此外, 密碼同步處理 可簡化 SSO 資料庫的管理,並讓密碼在使用者目錄中保持同步。 這個程序是使用密碼同步化配接器完成的,您可以使用「密碼同步」工具來設定及管理這些密碼。
企業單一登入系統
「企業單一登入」(SSO) 所提供的服務,可跨越本機與網路界限 (包含網域界限) 來儲存和傳輸加密的使用者認證。 SSO 將認證儲存在 SSO 資料庫中。 因為 SSO 提供的是一般的單一登入解決方案,所以中介軟體應用程式和自訂配接器都能利用 SSO 安全地在整個環境內儲存及傳輸使用者認證。 一般使用者不用再記住各個應用程式的不同認證了。
「單一登入」系統是由一個 SSO 資料庫、一個主要密碼伺服器,以及一或多個單一登入伺服器所組成。
SSO 系統包含了系統管理員所定義的分支機構應用程式。 分支機構應用程式是一個代表系統或子系統 (如主控件、後端系統或您使用「企業單一登入」連接的商務應用程式產品線) 的邏輯實體。 每個分支機構應用程式都有多個使用者對應;例如,它在 Active Directory 中使用者的認證與對應的 RACF 憑證之間具有對應。
SSO 資料庫是儲存分支機構應用程式相關資訊的 SQL Server 資料庫,另外也儲存了所有分支機構應用程式的所有已加密使用者認證。
主要密碼伺服器是儲存主要密碼的「企業單一登入」伺服器。 系統中所有其他「單一登入」伺服器會從主要密碼伺服器取得主要密碼。

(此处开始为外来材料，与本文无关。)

(** A new version in front, with its file written. *)
Lemma intact_add h s b k vs om' v plaintext nonce f :
  intact h s -> plain_bucket b -> clean_key k -> is_Some (buckets s !! b) ->
  (match objects s !! object_key b k with Some om => thinned (Versions om) vs | None => vs = [] end) ->
  Forall (fun v => IsLatest v = false) vs -> IsLatest v = true -> plain_id (VersionID v) -> VersionID v ∉ ids vs -> Size v = Z.of_nat (length plaintext) ->
  Checksum v = hex (blake3 plaintext) -> length nonce = NonceSize ->
  ReadFile (getObjectDataPath s b k (VersionID v)) f = Some (encode_payload s nonce (Compressed v) plaintext) ->
  others_kept s f b k -> parts_kept s f ->
  (forall vid, vid ∈ ids vs -> ReadFile (getObjectDataPath s b k vid) f = ReadFile (getObjectDataPath s b k vid) (fs s)) ->
  Versions om' = v :: vs ->
  intact (mkHistory (<[(b, k, VersionID v) := plaintext]> (contents h)) (uploaded h)) (writeObjectMeta b k om' (with_fs f s)).
Proof.
  intros Hi Hb Hk HB Hvs Hl Hm Hid Hnew Hsize Hsum Hn Hr Ho Hp Hf Hom'.
  set (h' := mkHistory _ _). set (s' := writeObjectMeta b k om' (with_fs f s)).
  apply (intact_update h h' s s' b k Hi Hb Hk); try done.
  - intros b' k' v' Hne. cbn. rewrite lookup_insert_ne; [done|]. congruence.
  - intros x Hx. cbn. by rewrite lookup_insert_ne.
  - intros om''. cbn. rewrite lookup_insert_eq. intros [= <-]. split; [done|]. rewrite Hom'.
    assert (NoDup (ids vs) /\ Forall (version_ok h' s' b k) vs) as [H1 H2].
    { destruct (objects s !! object_key b k) as [om|] eqn:E; [|subst vs; by repeat constructor].
      destruct (intact_lookup _ _ _ _ _ Hi Hb E) as (_ & _ & Hok). apply (versions_thin h h' s s' b k (Versions om) vs Hok Hvs); [done|done|].
      intros vid Hvid. cbn. rewrite lookup_insert_ne; [done|]. congruence. }
    split; [cbn; by constructor| |done].
    constructor; [|done]. split; [done|]. intros _. exists plaintext. split; [cbn; by rewrite lookup_insert_eq|].
    split; [|done]. by apply (readable_written s' b k v plaintext nonce).
Qed.
(* ===== verification/VaultProps.v ===== *)
(** * What the object store guarantees

    Runs of operations, the content of versions, and retention locks. *)

From S2P Require Import Prelude GoStrings GoSort GoFs Vault VaultObjects VaultBulk VaultFacts.
Local Open Scope string_scope.
Local Open Scope Z_scope.
Local Open Scope list_scope.

(** ** Operations *)

Inductive op :=
| OCreateBucket (b : string)
| ODeleteBucket (b : string)
| OVersioning (b status : string)
| OQuota (b : string) (quota : Z)
| ORules (b : string) (rules : list LifecycleRule)
| OTriggers (b : string) (triggers : list WASMTrigger)
| ONotifications (b : string) (rules : list EventNotificationRule)
| OGeo (b : string) (cfg : option GeoPlacementConfig)
| OPut (b k : string) (reader : option bytes) (size : Z) (contentType : string)
| ODelete (b k vid : string)
| OLock (b k vid : string) (retainUntil : Z)
| OPutTags (b k vid : string) (tags : gmap string string)
| ODeleteTags (b k vid : string)
| OInitiate (b k : string)
| OUpload (b k u : string) (n : Z) (reader : option bytes) (size : Z)
| OComplete (b k u : string) (parts : list PartInfo) (contentType : string)
| OAbort (b k u : string)
| OApplyLifecycle.

Inductive out := Done (e : option Err) | Version (r : Err + ObjectVersion) | Ident (r : Err + string) | Count (n : Z).

Section Props.
Context `{codec : Codec}.

Definition exec (c : Call) (o : op) (s : LocalStore) : out * LocalStore :=
  match o with
  | OCreateBucket b => let '(r, s) := CreateBucket c b s in (Done r, s)
  | ODeleteBucket b => let '(r, s) := DeleteBucket c b s in (Done r, s)
  | OVersioning b st => let '(r, s) := SetBucketVersioning b st s in (Done r, s)
  | OQuota b q => let '(r, s) := SetBucketQuota b q s in (Done r, s)
  | ORules b rules => let '(r, s) := SetBucketLifecycle b rules s in (Done r, s)
  | OTriggers b t => let '(r, s) := SetBucketTriggers b t s in (Done r, s)
  | ONotifications b rules => let '(r, s) := SetBucketNotifications b rules s in (Done r, s)
  | OGeo b cfg => let '(r, s) := SetBucketGeoPlacement b cfg s in (Done r, s)
  | OPut b k reader size ct => let '(r, s) := PutObject c b k reader size ct s in (Version r, s)
  | ODelete b k vid => let '(r, s) := DeleteObject c b k vid s in (Version r, s)
  | OLock b k vid until => let '(r, s) := LockObject b k vid until s in (Version r, s)
  | OPutTags b k vid tags => let '(r, s) := PutObjectTagging c b k vid tags s in (Version r, s)
  | ODeleteTags b k vid => let '(r, s) := DeleteObjectTagging c b k vid s in (Version r, s)
  | OInitiate b k => let '(r, s) := InitiateMultipartUpload c b k s in (Ident r, s)
  | OUpload b k u n reader size => let '(r, s) := UploadPart c b k u n reader size s in (Ident r, s)
  | OComplete b k u parts ct => let '(r, s) := CompleteMultipartUpload c b k u parts ct s in (Version r, s)
  | OAbort b k u => let '(r, s) := AbortMultipartUpload b k u s in (Done r, s)
  | OApplyLifecycle => let '(n, s) := ApplyLifecycle c s in (Count n, s)
  end.

(** The history records what accepted writes contained. *)
Definition record (o : op) (r : out) (h : History) : History :=
  match o, r with
  | OPut b k (Some p) _ _, Version (inr v) => record_content b k (VersionID v) p h
  | OComplete b k u parts _, Version (inr v) => record_content b k (VersionID v) (part_contents h b u parts) h
  | OUpload b k u n (Some p) _, Ident (inr _) => record_part b u n p h
  | _, _ => h
  end.

(** An upload of at most 8 MB whose completion succeeds, or fails in a
    versioned bucket. *)
Definition upload_ok (c : Call) (b k u : string) (parts : list PartInfo) (ct : string) (s : LocalStore) : Prop :=
  match (CompleteMultipartUpload c b k u parts ct s).1 with
  | inr v => Size v <= chunkThreshold
  | inl _ => match buckets s !! b with Some B => Versioning B = "Enabled" | None => False end
  end.

#[global] Instance upload_ok_dec c b k u parts ct s : Decision (upload_ok c b k u parts ct s).
Proof. unfold upload_ok. destruct (CompleteMultipartUpload _ _ _ _ _ _ _).1; [destruct (buckets s !! b)|]; apply _. Defined.

(** Well-formed names, new identifiers that are not in use, and uploads as
    above. *)
Definition allowed (c : Call) (o : op) (s : LocalStore) : Prop :=
  match o with
  | OCreateBucket b => plain_bucket b
  | OPut b k _ _ _ => plain_bucket b /\ clean_key k /\ ctx_versionID c = None /\ fresh_id c b k s
  | ODelete b k _ => plain_bucket b /\ fresh_id c b k s
  | OPutTags b _ _ _ | ODeleteTags b _ _ => plain_bucket b
  | OUpload b _ u _ _ _ => plain_bucket b /\ plain_name u
  | OAbort _ _ u => plain_name u
  | OComplete b k u parts ct => plain_bucket b /\ clean_key k /\ plain_name u /\ fresh_id c b k s /\ upload_ok c b k u parts ct s
  | _ => True
  end.

Lemma intact_exec h c o s : intact h s -> allowed c o s -> intact (record o (exec c o s).1 h) (exec c o s).2.
Proof.
  intros Hi Ha. destruct o; cbn in Ha; cbn [exec].
  - destruct (CreateBucket c b s) as [r s'] eqn:E. by eapply intact_CreateBucket.
  - destruct (DeleteBucket c b s) as [r s'] eqn:E. by eapply intact_DeleteBucket.
  - destruct (SetBucketVersioning b status s) as [r s'] eqn:E. by eapply intact_set_bucket in E.
  - destruct (SetBucketQuota b quota s) as [r s'] eqn:E. by eapply intact_set_bucket in E.
  - destruct (SetBucketLifecycle b rules s) as [r s'] eqn:E. by eapply intact_set_bucket in E.
  - destruct (SetBucketTriggers b triggers s) as [r s'] eqn:E. by eapply intact_set_bucket in E.
  - destruct (SetBucketNotifications b rules s) as [r s'] eqn:E. by eapply intact_set_bucket in E.
  - destruct (SetBucketGeoPlacement b cfg s) as [r s'] eqn:E. by eapply intact_set_bucket in E.
  - destruct (PutObject c b k reader size contentType s) as [r s'] eqn:E. destruct Ha as (H1 & H2 & H3 & H4).
    pose proof (intact_PutObject h c b k reader size contentType s r s' Hi H1 H2 H3 H4 E) as H. cbn. destruct r as [e|v]; [by destruct reader|].
    by destruct H as (p & -> & H & _).
  - destruct (DeleteObject c b k vid s) as [r s'] eqn:E. destruct Ha. by eapply intact_DeleteObject.
  - destruct (LockObject b k vid retainUntil s) as [r s'] eqn:E. by eapply intact_LockObject.
  - destruct (PutObjectTagging c b k vid tags s) as [r s'] eqn:E. by eapply intact_change_tags.
  - destruct (DeleteObjectTagging c b k vid s) as [r s'] eqn:E. by eapply intact_change_tags.
  - destruct (InitiateMultipartUpload c b k s) as [r s'] eqn:E. by eapply intact_InitiateMultipartUpload.
  - destruct (UploadPart c b k u n reader size s) as [r s'] eqn:E. destruct Ha as (H1 & H2).
    pose proof (intact_UploadPart h c b k u n reader size s r s' Hi H1 H2 E) as H. cbn. destruct r as [e|v]; [by destruct reader|].
    by destruct H as (p & -> & H).
  - destruct (CompleteMultipartUpload c b k u parts contentType s) as [r s'] eqn:E. destruct Ha as (H1 & H2 & H3 & H4 & H5). unfold upload_ok in H5. rewrite E in H5. cbn in H5.
    pose proof (intact_CompleteMultipartUpload h c b k u parts contentType s r s' Hi H1 H2 H3 H4 E) as H. cbn. destruct r as [e|v]; [|by destruct (H H5)].
    apply H. destruct (buckets s !! b); [eauto|done].
  - destruct (AbortMultipartUpload b k u s) as [r s'] eqn:E. by eapply intact_AbortMultipartUpload.
  - destruct (ApplyLifecycle c s) as [r s'] eqn:E. by eapply intact_ApplyLifecycle.
Qed.

(** ** Runs *)

Fixpoint run (steps : list (Call * op)) (h : History) (s : LocalStore) : History * LocalStore :=
  match steps with
  | [] => (h, s)
  | (c, o) :: steps => run steps (record o (exec c o s).1 h) (exec c o s).2
  end.

Fixpoint allowed_run (steps : list (Call * op)) (s : LocalStore) : Prop :=
  match steps with
  | [] => True
  | (c, o) :: steps => allowed c o s /\ allowed_run steps (exec c o s).2
  end.

(** A new store: a root directory and nothing in it. *)
Definition empty_store (key : option bytes) (root : path) : LocalStore :=
  mkStore (default ∅ (MkdirAll root ∅)) ∅ ∅ ∅ ∅ [] key root.

Definition empty_history : History := mkHistory ∅ ∅.

Lemma intact_empty key root : intact empty_history (empty_store key root).
Proof.
  split; cbn; [by intros x om|by intros b B|]. intros b u n stored _ _ H.
  destruct (MkdirAll root ∅) as [f|] eqn:E; cbn in H; [rewrite (MkdirAll_files _ _ _ E) in H|]; by unfold ReadFile in H; rewrite lookup_empty in H.
Qed.

Lemma intact_run steps h s : intact h s -> allowed_run steps s -> intact (run steps h s).1 (run steps h s).2.
Proof.
  revert h s. induction steps as [|[c o] steps IH]; intros h s Hi Ha; [done|]. destruct Ha as [Ha1 Ha2]. cbn. apply IH; [by apply intact_exec|done].
Qed.

(** ** Reading *)

Lemma find_by_id vs v : NoDup (ids vs) -> v ∈ vs -> List.find (by_id (VersionID v)) vs = Some v.
Proof.
  induction vs as [|w vs IH]; intros Hnd Hv; [by apply not_elem_of_nil in Hv|]. cbn in Hnd. apply NoDup_cons in Hnd as [Hw Hnd].
  apply elem_of_cons in Hv as [->|Hv]; cbn; unfold by_id.
  - by rewrite bool_decide_true.
  - rewrite bool_decide_false; [by apply IH|]. intros E. apply Hw. rewrite E. by apply list_elem_of_fmap_2.
Qed.

Lemma read_version h s b k om v c :
  intact h s -> plain_bucket b -> objects s !! object_key b k = Some om -> v ∈ Versions om -> IsDeleteMarker v = false ->
  ctx_timeTravel c = None ->
  exists p, contents h !! (b, k, VersionID v) = Some p /\ Size v = Z.of_nat (length p) /\
    GetObjectBytes c b k (VersionID v) s = inr p /\ (IsLatest v = true -> GetObjectBytes c b k "" s = inr p).
Proof.
  intros Hi Hb Hom Hv Hm Hc. destruct (intact_lookup _ _ _ _ _ Hi Hb Hom) as (Hk & [B HB] & [Hnd Hok Hl]).
  rewrite Forall_forall in Hok. destruct (Hok v Hv) as [Hid Hp]. destruct (Hp Hm) as (p & Hcont & Hread & Hsize). exists p.
  assert (Hget : forall vid, target_version c vid (Versions om) = Some v -> GetObjectBytes c b k vid s = inr p).
  { intros vid Ht. unfold GetObjectBytes, GetObject, readBucketMeta, readObjectMeta. rewrite HB, Hom, Ht, Hm. unfold readable in Hread.
    by destruct (open_version s b k v). }
  split; [done|]. split; [done|]. split; [apply Hget|intros HL; apply Hget]; unfold target_version; rewrite Hc.
  - destruct Hid as (Hne & _). rewrite bool_decide_false by done. by apply find_by_id.
  - rewrite bool_decide_true by done. unfold latest_of. destruct (Versions om) as [|w vs]; [by apply not_elem_of_nil in Hv|].
    destruct Hl as [Hw Hvs]. cbn. rewrite Hw. apply elem_of_cons in Hv as [->|Hv]; [done|]. rewrite Forall_forall in Hvs. specialize (Hvs v Hv). cbn in Hvs. congruence.
Qed.

End Props.

(** ** A small store *)

(** Codecs that put a byte in front, and hashes of one byte. *)
#[local] Instance demo_codec : Codec := {
  md5 := fun d => [ascii_of_nat (length d)];
  blake3 := fun d => [ascii_of_N (fold_left N.add (N_of_ascii <$> d) 0%N mod 256)];
  sha256 := fun d => d;
  Seal := fun _ _ p => "e"%char :: p;
  Open := fun _ _ p => match p with "e"%char :: p => Some p | _ => None end;
  Open_Seal := fun _ _ _ => eq_refl;
  EncodeAll := fun p => "z"%char :: p;
  DecodeAll := fun p => match p with "z"%char :: p => Some p | _ => None end;
  DecodeAll_EncodeAll := fun _ => eq_refl;
}.

Definition at_time (now : Z) : Call := mkCall (fun _ => now) (fun i => ascii_of_N (Z.to_N now + N.of_nat i)) false None None 4.
Definition demo_root : path := ["data"].
Definition no_key : LocalStore := empty_store None demo_root.

(** Closed side conditions, by evaluation. *)
Ltac decide_closed := apply (bool_decide_unpack _); vm_compute; exact I.
Ltac allowed_closed := repeat first [exact I | decide_closed | split].

(** A put, an upload in two parts, and a deletion, encrypted. *)
Definition upload : string := generateUUID (at_time 4) 0.
Definition kept_steps : list (Call * op) :=
  [(at_time 1, OCreateBucket "b"); (at_time 2, OVersioning "b" "Enabled"); (at_time 3, OPut "b" "dir/a.txt" (Some (byt "first")) 5 "text/plain");
   (at_time 4, OInitiate "b" "dir/a.txt"); (at_time 5, OUpload "b" "dir/a.txt" upload 1 (Some (byt "sec")) 0);
   (at_time 6, OUpload "b" "dir/a.txt" upload 2 (Some (byt "ond")) 3); (at_time 7, OComplete "b" "dir/a.txt" upload [mkPart 1 ""; mkPart 2 ""] "");
   (at_time 8, OPut "b" "x" (Some []) 0 ""); (at_time 9, ODelete "b" "x" "")].

Definition demo_key : option bytes := Some (byt "key").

SSO 系統也含有一或多個 SSO 伺服器。 這些伺服器會在 Windows 與後端認證間進行對應,在 SSO 資料庫中尋找認證,然後系統管理員會透過這些認證來維護 SSO 系統。
注意
您的 SSO 系統中只能有一個主要密碼伺服器及一個 SSO 資料庫。 SSO 資料庫對主要密碼伺服器而言可以是遠端的。